(Records from a dataset)
■ ■ ■ ■ ■ ■ ■
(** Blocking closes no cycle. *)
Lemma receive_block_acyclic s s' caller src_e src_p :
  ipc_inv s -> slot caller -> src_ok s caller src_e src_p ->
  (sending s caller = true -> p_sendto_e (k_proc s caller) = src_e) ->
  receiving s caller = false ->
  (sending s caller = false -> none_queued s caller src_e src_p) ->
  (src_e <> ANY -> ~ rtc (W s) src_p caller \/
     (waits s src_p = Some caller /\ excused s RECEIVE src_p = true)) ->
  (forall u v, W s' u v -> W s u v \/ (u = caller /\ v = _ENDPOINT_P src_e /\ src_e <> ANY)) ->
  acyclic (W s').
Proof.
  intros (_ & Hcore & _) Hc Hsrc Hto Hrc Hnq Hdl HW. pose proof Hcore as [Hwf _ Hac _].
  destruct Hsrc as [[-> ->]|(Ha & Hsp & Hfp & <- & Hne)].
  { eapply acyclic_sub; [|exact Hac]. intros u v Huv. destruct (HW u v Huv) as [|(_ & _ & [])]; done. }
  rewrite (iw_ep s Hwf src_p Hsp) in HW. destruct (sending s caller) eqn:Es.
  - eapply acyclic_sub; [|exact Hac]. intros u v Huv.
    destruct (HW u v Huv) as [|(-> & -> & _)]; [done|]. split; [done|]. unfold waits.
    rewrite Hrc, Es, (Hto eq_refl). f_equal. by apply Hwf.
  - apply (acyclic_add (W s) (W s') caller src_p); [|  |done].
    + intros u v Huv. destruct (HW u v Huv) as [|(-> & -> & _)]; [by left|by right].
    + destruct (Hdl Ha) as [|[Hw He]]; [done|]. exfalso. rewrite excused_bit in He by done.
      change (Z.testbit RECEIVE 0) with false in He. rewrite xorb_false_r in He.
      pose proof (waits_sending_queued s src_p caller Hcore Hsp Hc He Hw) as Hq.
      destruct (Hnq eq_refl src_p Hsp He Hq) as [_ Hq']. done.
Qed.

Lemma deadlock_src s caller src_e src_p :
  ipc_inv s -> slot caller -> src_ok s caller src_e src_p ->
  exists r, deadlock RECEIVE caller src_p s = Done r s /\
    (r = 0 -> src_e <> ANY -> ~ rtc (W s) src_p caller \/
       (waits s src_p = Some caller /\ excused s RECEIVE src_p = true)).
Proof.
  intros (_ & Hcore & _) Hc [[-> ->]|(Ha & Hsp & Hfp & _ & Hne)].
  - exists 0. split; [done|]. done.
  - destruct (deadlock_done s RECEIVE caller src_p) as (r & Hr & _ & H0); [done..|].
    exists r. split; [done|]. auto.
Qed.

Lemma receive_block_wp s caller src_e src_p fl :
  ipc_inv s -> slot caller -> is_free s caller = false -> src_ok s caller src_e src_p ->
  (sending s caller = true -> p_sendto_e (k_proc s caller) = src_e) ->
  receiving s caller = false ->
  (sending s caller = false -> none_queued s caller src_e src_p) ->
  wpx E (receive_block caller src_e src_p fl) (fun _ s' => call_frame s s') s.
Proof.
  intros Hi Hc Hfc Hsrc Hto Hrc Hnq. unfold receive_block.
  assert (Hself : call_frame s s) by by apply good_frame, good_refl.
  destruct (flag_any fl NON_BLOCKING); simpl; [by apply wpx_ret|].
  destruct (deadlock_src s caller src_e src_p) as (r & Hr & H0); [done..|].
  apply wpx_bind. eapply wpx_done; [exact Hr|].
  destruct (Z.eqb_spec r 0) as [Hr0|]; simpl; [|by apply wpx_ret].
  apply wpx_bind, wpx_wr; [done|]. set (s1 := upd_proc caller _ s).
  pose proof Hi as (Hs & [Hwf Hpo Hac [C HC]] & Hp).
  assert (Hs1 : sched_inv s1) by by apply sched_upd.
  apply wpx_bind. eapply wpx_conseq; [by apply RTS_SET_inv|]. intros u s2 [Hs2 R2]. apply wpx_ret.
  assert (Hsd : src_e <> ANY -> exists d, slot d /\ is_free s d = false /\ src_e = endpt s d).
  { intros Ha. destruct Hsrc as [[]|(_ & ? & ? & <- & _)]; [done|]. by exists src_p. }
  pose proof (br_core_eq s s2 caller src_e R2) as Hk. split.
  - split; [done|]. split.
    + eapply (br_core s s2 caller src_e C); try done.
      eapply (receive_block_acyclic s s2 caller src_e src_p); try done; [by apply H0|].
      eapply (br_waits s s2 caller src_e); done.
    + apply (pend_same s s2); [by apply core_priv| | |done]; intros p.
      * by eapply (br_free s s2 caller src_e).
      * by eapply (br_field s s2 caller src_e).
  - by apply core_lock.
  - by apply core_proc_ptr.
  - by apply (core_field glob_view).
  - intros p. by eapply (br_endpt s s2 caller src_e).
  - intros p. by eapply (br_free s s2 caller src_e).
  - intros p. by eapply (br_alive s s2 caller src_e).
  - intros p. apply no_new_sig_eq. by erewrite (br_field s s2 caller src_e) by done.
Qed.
■ ■ ■ ■ ■ ■ ■
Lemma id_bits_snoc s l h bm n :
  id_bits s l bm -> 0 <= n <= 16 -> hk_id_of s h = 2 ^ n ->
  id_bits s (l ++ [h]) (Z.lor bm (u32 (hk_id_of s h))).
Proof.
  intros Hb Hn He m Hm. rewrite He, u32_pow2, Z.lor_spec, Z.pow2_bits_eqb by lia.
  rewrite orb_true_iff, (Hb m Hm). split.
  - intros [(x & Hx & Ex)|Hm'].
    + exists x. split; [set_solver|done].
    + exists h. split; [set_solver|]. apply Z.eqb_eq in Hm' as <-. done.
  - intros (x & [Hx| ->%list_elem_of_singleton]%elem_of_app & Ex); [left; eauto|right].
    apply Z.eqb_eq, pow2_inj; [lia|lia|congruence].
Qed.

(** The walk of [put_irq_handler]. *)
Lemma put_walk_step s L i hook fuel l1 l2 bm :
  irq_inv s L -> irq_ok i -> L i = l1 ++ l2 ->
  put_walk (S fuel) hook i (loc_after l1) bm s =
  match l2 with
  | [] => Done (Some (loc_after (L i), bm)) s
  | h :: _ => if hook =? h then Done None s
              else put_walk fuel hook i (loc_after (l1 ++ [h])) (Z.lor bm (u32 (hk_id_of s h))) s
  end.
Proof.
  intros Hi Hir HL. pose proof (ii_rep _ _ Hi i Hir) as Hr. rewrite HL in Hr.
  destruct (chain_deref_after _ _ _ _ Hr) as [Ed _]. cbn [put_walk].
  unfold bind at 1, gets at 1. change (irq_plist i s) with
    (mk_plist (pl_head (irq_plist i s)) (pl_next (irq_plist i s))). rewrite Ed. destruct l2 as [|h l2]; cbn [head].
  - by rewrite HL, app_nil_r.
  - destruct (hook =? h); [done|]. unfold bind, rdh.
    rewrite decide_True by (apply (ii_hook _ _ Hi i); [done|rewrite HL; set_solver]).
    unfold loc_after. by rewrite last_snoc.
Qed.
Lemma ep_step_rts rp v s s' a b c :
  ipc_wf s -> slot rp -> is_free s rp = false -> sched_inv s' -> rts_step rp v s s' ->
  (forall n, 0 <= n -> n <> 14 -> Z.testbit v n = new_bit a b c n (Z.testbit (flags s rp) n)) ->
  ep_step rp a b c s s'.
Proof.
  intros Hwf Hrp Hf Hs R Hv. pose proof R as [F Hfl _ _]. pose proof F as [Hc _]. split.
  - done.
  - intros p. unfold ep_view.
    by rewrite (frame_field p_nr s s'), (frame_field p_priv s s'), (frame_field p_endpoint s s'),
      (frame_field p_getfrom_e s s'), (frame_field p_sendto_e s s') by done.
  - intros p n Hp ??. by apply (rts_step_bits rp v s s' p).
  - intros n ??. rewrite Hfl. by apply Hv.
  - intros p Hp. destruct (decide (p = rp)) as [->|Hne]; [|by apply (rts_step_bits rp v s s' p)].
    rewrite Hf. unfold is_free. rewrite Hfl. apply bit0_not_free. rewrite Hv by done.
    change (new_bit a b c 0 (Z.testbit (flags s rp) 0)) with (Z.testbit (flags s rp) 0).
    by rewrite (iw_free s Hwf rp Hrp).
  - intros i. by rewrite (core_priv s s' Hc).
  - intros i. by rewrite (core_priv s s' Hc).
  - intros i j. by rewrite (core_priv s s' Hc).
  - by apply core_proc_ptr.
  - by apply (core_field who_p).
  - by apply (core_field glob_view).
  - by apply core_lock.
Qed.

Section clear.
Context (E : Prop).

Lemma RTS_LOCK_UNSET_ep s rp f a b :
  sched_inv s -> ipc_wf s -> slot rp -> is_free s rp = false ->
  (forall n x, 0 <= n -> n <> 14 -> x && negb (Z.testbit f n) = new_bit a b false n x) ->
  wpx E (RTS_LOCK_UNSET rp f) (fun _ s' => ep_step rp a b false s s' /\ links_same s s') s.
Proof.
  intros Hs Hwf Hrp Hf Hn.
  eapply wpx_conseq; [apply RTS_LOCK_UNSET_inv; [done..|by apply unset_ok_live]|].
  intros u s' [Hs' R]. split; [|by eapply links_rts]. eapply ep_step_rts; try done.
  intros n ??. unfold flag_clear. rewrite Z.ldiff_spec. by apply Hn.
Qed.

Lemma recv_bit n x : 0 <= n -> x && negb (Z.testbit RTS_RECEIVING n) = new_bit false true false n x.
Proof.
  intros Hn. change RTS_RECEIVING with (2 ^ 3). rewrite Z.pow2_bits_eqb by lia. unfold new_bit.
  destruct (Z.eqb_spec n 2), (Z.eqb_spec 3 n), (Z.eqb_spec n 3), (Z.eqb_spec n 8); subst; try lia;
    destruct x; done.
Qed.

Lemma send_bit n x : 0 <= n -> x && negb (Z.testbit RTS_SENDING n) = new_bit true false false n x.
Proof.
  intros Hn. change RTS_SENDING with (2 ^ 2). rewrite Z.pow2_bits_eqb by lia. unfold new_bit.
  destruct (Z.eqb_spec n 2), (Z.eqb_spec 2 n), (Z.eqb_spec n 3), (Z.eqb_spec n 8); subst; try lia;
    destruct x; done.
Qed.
■ ■ ■ ■ ■ ■ ■
# Instructions for the task
Take the lines above from the one containing "assert (Hsd : src_e" to the one containing "- intros p. by eapply (br_alive" and retype them exactly, both ends included, with nothing added.

# Expected answer
  assert (Hsd : src_e <> ANY -> exists d, slot d /\ is_free s d = false /\ src_e = endpt s d).
  { intros Ha. destruct Hsrc as [[]|(_ & ? & ? & <- & _)]; [done|]. by exists src_p. }
  pose proof (br_core_eq s s2 caller src_e R2) as Hk. split.
  - split; [done|]. split.
    + eapply (br_core s s2 caller src_e C); try done.
      eapply (receive_block_acyclic s s2 caller src_e src_p); try done; [by apply H0|].
      eapply (br_waits s s2 caller src_e); done.
    + apply (pend_same s s2); [by apply core_priv| | |done]; intros p.
      * by eapply (br_free s s2 caller src_e).
      * by eapply (br_field s s2 caller src_e).
  - by apply core_lock.
  - by apply core_proc_ptr.
  - by apply (core_field glob_view).
  - intros p. by eapply (br_endpt s s2 caller src_e).
  - intros p. by eapply (br_free s s2 caller src_e).
  - intros p. by eapply (br_alive s s2 caller src_e).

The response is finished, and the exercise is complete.